Hideitsu Hino, Haoyang Shen, Noboru Murata, Shinji Wakao, Yasuhiro Hayashi

Research output: Contribution to journalArticlepeer-review

56 Citations (Scopus)

Abstract

Analysis and modeling of electric energy demand is indispensable for power planning, operation, facility investment, and urban planning. Because of recent development of renewable energy generation systems oriented for households, there is also a great demand for analysing the electricity usage and optimizing the way to install electricity generation systems for each household. In this study, employing statistical techniques, a method to model daily consumption patterns in households and a method to extract a small number of their typical patterns are presented. The electricity consumption patterns in a household is modeled by a mixture of Gaussian distributions. Then, using the symmetrized generalized Kullback-Leibler divergence as a distance measure of the distributions, typical patterns of the consumption are extracted by means of hierarchical clustering. The statistical modeling of daily consumption patterns allows us to capture essential similarities of the patterns.

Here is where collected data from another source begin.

Lemma decodes_lt s i w j : decodes s i w j -> w <> [] -> (i < j)%nat.
Proof.
  destruct w as [|c w]; [done|]. simpl. intros [_ H%decodes_le] _.
  pose proof (code_point_size_pos c). lia.
Qed.

Lemma decodes_bound s i w j :
  units s -> decodes s i w j -> w <> [] -> (j <= length s)%nat.
Proof.
  intros Hs. revert i. induction w as [|c w IH]; intros i; [done|]. simpl.
  intros [Hc H] _. destruct w as [|d w].
  - simpl in H. subst j. by apply code_point_at_slice.
  - by eapply IH.
Qed.

Lemma decodes_app s i w1 w2 k :
  decodes s i (w1 ++ w2) k <-> exists j, decodes s i w1 j /\ decodes s j w2 k.
Proof.
  revert i. induction w1 as [|c w1 IH]; intros i; simpl.
  - naive_solver.
  - setoid_rewrite IH. naive_solver.
Qed.

Lemma decodes_fun s i w j k : decodes s i w j -> decodes s i w k -> j = k.
Proof.
  revert i. induction w as [|c w IH]; intros i; simpl; [congruence|].
  intros [_ ?] [_ ?]. eauto.
Qed.

(** Two readings from one position agree as far as both go. *)
Lemma decodes_prefix s i w1 j1 w2 j2 :
  decodes s i w1 j1 -> decodes s i w2 j2 -> w1 `prefix_of` w2 \/ w2 `prefix_of` w1.
Proof.
  revert i w2. induction w1 as [|c w1 IH]; intros i w2 H1 H2.
  - left. apply prefix_nil.
  - destruct w2 as [|d w2]; [right; apply prefix_nil|].
    simpl in H1, H2. destruct H1 as [Hc H1], H2 as [Hd H2]. simplify_eq.
    destruct (IH _ _ H1 H2); [left|right]; by apply prefix_cons.
Qed.

Lemma decodes_slice s i w j : units s -> decodes s i w j -> slice s i j = utf16 w.
Proof.
  intros Hs. revert i. induction w as [|c w IH]; intros i; simpl.
  - intros ->. unfold slice. by rewrite Nat.sub_diag.
  - intros [Hc H]. rewrite (slice_app_split s i (i + code_point_size c) j).
    + f_equal; [by apply code_point_at_slice|by apply IH].
    + split; [lia|by eapply decodes_le].
Qed.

By experiments using a large-scale dataset including about 500 houses' consumption records in a suburban area in Japan, it is shown that the proposed method is able to extract typical consumption patterns.

Original languageEnglish
Article number6484217
Pages (from-to)1048-1057
Number of pages10
JournalIEEE Transactions on Smart Grid
Volume4
Issue number2
DOIs
Publication statusPublished - 2013

Keywords

  • Electricity consumption pattern
  • Gaussian mixture model
  • KL-divergence
  • gap statistics
  • hierarchical clustering

ASJC Scopus subject areas

  • Computer Science(all)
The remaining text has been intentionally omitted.